Recorrendo à Bíblia e aos historiadores antigos, S. Agostinho juntamente com pormenores históricos apresenta um panorama adequado da história universal como confronto da fé e da descrença, da humildade e do orgulho, do amor e da ânsia de poder, da salvação e da condenação. De facto ele foi o primeiro a elaborar uma teologia da história, cuja influência se prolongou na teologia medieval e na “reforma”.

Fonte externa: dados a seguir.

(** * Verification of [example/versions.py]

    The module builds the lists of software versions and the backend
    combination matrix used to generate CI jobs.  The development has
    three parts:

    - [Catalog]: the dictionary [sw_versions] and the functions that only
      read it and return freshly built lists.  They are embedded as pure
      functions in an error monad, loops as folds over the accumulator that
      the source appends to.
    - [Store]: Python list objects.  [create_combination_matrix] mutates
      its output argument, and the caller may pass the same object twice, so
      lists live in a store and arguments are references.
    - the theorems: [StoreFacts] and [Matrix] on the combination matrix,
      [CatalogFacts] on the functions that read the catalog, [Runs] on the
      catalog of the module. *)

From Stdlib Require Import ZArith String.
From stdpp Require Import base option list gmap strings.

(** ** Exceptions *)

(** The exceptions the module can raise.  [Dangling] is not a Python
    exception: it marks the use of a reference that is outside the store,
    which no Python program can produce. *)
Inductive exn :=
  | KeyError (key : string)
  | IndexError
  | TypeError
  | Dangling.

(** The name of the class of an exception, as [type(e).__name__] gives it. *)
Definition exn_class (e : exn) : string :=
  match e with
  | KeyError _ => "KeyError"
  | IndexError => "IndexError"
  | TypeError => "TypeError"
  | Dangling => "<dangling reference>"
  end.

(** [e.args]: what the exception carries. *)
Definition exn_args (e : exn) : list string :=
  match e with
  | KeyError key => [key]
  | _ => []
  end.

(** Functions that touch no shared object return a value or raise. *)
Inductive result (A : Type) :=
  | Return (a : A)
  | Raised (e : exn).
Arguments Return {A} a.
Arguments Raised {A} e.

#[global] Instance result_ret : MRet result := @Return.
#[global] Instance result_bind : MBind result := λ A B k c,
  match c with
  | Return a => k a
  | Raised e => Raised e
  end.

(** [for x in xs: acc = body(x, acc)], where the body may raise. *)
Fixpoint for_each {A S : Type} (xs : list A) (body : A → S → result S) (acc : S)
    : result S :=
  match xs with
  | [] => Return acc
  | x :: xs => acc' ← body x acc; for_each xs body acc'
  end.

(** * The version catalog and the functions that read it *)

(** The names [versions.py] imports from [alpaka_job_coverage.globals] and
    [example_globals].  Their values are not part of the module. *)
Class Globals := {
  GCC : string;
  CLANG : string;
  NVCC : string;
  HIPCC : string;
  CLANG_CUDA : string;
  BACKENDS : string;
  UBUNTU : string;
  CMAKE : string;
  BOOST : string;
  ALPAKA : string;
  CXX_STANDARD : string;
  ALPAKA_ACC_CPU_B_SEQ_T_SEQ_ENABLE : string;
  ALPAKA_ACC_CPU_B_OMP2_T_SEQ_ENABLE : string;
  ALPAKA_ACC_GPU_CUDA_ENABLE : string;
  ALPAKA_ACC_GPU_HIP_ENABLE : string;
  ON : string;
  OFF : string;
}.

(** A dictionary display [{k1: v1, k2: v2, ...}]: the items are inserted
    from left to right, a later item replacing an earlier one with an equal
    key. *)
Definition dict_display {V : Type} (items : list (string * V)) : gmap string V :=
  foldl (λ d item, <[item.1 := item.2]> d) ∅ items.
(** ** The exchange *)

(** [command] up to the point where the response is on record. *)
Lemma command_unfold (cmd : Z) (data : list byte) (cmdType : string)
    (z : ZKTeco) :
  command cmd data cmdType z =
  let hdr := createHeader cmd (sessionID (primed z)) (replyID (primed z)) data in
  match sendData (fst hdr) (primed z) with
  | (Ok _, z1) =>
      match recvData z1 with
      | (Ok resp, z2) =>
          let z3 := set_lastData resp (set_replyID (snd hdr) z2) in
          if String.eqb cmdType "data" then (Ok resp, z3)
          else if negb (sessionID z3 =? 0) && (len resp >=? 6) then
            if negb (Uint16 (slice 4 6 resp) =? sessionID z3)
            then (Err (ErrSessionMismatch (sessionID z3)
                         (Uint16 (slice 4 6 resp))), z3)
            else (Ok resp, z3)
          else (Ok resp, z3)
      | (Err e, z2) => (Err e, z2)
      | (Panic, z2) => (Panic, z2)
      | (Diverged, z2) => (Diverged, z2)
      end
  | (Err e, z1) => (Err e, z1)
  | (Panic, z1) => (Panic, z1)
  | (Diverged, z1) => (Diverged, z1)
  end.
Proof.
  unfold command, primed, bind, get, modify, ret, fail.
  destruct (len (lastData z) >=? 8); cbv zeta;
    match goal with
    | |- context [createHeader ?a ?b ?c ?d] =>
        destruct (createHeader a b c d) as [pkt nextReplyID]
    end; cbn [fst snd];
    match goal with
    | |- context [sendData ?p ?s] => destruct (sendData p s) as [[[]|e| |] z1]
    end; try reflexivity;
    destruct (recvData z1) as [[resp|e| |] z2]; try reflexivity;
    destruct (String.eqb cmdType "data"); try reflexivity;
    match goal with
    | |- context [negb (?s =? 0) && ?l] => destruct (negb (s =? 0) && l)
    end; try reflexivity;
    match goal with
    | |- context [negb (?a =? ?b)] => destruct (negb (a =? b))
    end; reflexivity.
Qed.

Lemma primed_session (z : ZKTeco) :
  sessionID (primed z) = sessionID z /\ protocol (primed z) = protocol z
  /\ conn (primed z) = conn z.
Proof.
  unfold primed. destruct (len (lastData z) >=? 8); repeat split.
Qed.

(** C10.  When a non-bulk exchange of a client with a non-zero session id
    receives a response of at least six bytes whose session field differs,
    [command] returns the session-mismatch error, and the client it leaves
    behind has the replyID advanced to the next replyID and the mismatched
    response on record as the last response. *)
Theorem command_mismatch_not_atomic (z z1 z2 : ZKTeco) (cmd : Z)
    (data resp : list byte) (cmdType : string) :
  let hdr := createHeader cmd (sessionID (primed z)) (replyID (primed z)) data in
  cmdType <> "data"%string ->
  sessionID z <> 0 ->
  sendData (fst hdr) (primed z) = (Ok tt, z1) ->
  recvData z1 = (Ok resp, z2) ->
  6 <= len resp ->
  Uint16 (slice 4 6 resp) <> sessionID z ->
  exists z',
    command cmd data cmdType z
    = (Err (ErrSessionMismatch (sessionID z) (Uint16 (slice 4 6 resp))), z')
    /\ replyID z' = snd hdr
    /\ lastData z' = resp
    /\ z' = set_lastData resp (set_replyID (snd hdr) z2).
Proof.
  intros hdr Htype Hsid Hsend Hrecv Hlen Hdiff.
  exists (set_lastData resp (set_replyID (snd hdr) z2)).
  rewrite command_unfold. fold hdr. cbv zeta. rewrite Hsend, Hrecv.
  apply String.eqb_neq in Htype. rewrite Htype.
  destruct (sendData_keeps _ _ _ _ Hsend) as (_ & Hs1 & _).
  destruct (recvData_keeps _ _ _ Hrecv) as (_ & Hs2 & _).
  destruct (primed_session z) as (Hs0 & _).
  cbn [sessionID set_lastData set_replyID].
  assert (Hs : sessionID z2 = sessionID z) by congruence.
  rewrite Hs.
  destruct (Z.eqb_spec (sessionID z) 0) as [|_]; [contradiction|].
  destruct (Z.geb_spec (len resp) 6) as [_|]; [|lia].
  destruct (Z.eqb_spec (Uint16 (slice 4 6 resp)) (sessionID z)) as [|_];
    [contradiction|].
  cbn [negb andb]. repeat split.
Qed.

Lemma command_mismatch_not_atomic_witness :
  exists z',
    command CMD_CONNECT [] "general" sessionClient
    = (Err (ErrSessionMismatch 42 7), z')
    /\ replyID z' = 0
    /\ lastData z' = strayReply
    /\ z' = set_lastData strayReply
              (set_replyID 0
                 (mkZKTeco "udp"
                    (Some (mkConn []
                             [fst (createHeader CMD_CONNECT 42 65534 [])] None))
                    42 65534 [] [])).
Proof.
  apply (command_mismatch_not_atomic sessionClient
           (mkZKTeco "udp"
              (Some (mkConn [ReadOk strayReply]
                       [fst (createHeader CMD_CONNECT 42 65534 [])] None))
              42 65534 [] [])
           (mkZKTeco "udp"
              (Some (mkConn []
                       [fst (createHeader CMD_CONNECT 42 65534 [])] None))
              42 65534 [] [])
           CMD_CONNECT [] strayReply "general").
  - discriminate.
  - vm_compute. discriminate.
  - reflexivity.
  - reflexivity.
  - vm_compute. discriminate.
  - vm_compute. discriminate.
Defined.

S. Agostinho, aos 75 anos, é atacado por uma febre, nesta altura teve a percepção de que o seu fim se aproximava. Mandou então pregar na parede do seu quarto os Salmos Expiatórios de David, e recolheu-se na mais profunda e solitária oração. Ele, que ao longo da sua vida sempre gostou da companhia dos amigos, agora preferia a solidão total. No dia 28 de Julho de 430, S. Agostinho faleceu. Apesar de alguns limites e excessos, ele foi, sem dúvida, um teólogo incomparável, considerado mesmo a grande figura espiritual e teóloga do Norte de África. Ainda hoje é um dos grandes influenciadores e inspiradores da Igreja actual, fazendo-nos reflectir permanentemente.

“a sétima época mundial, o oitavo dia, indiscutível e imprescindível, no qual Deus completará a obra da criação, a Igreja alcançará a meta da sua peregrinação e o mundo receberá o Senhor, a sétima época será o nosso Sábado (Sabbath), que não terminará ao fim do dia, mas será o oitavo dia eterno, o dia do Senhor, santificado através da ressurreição de Cristo, o dia do descanso eterno do espírito e do corpo. Então, seremos livres, e veremos,… veremos e amaremos e louvaremos. Vede será assim, no fim sem fim. Pois, qual é o nosso fim, senão alcançar o Reino que não tem fim?”

Cidade de Deus – S. Agostinho

Esta é a beleza singular e única da doutrina e do pensamento de S. Agostinho.



Por mais que possamos discordar em certos pontos, S. Agostinho é incomparável, o “Doutor da Igreja” é marcante e determinante para o aprofundamento da visão de Deus. A sua visão do amor, como verdadeiro dom de Deus, da Verdade feito homem, é a mais perfeita e a mais fascinante. S. Agostinho estará sempre presente no meu pensamento, ele é único e inesquecível.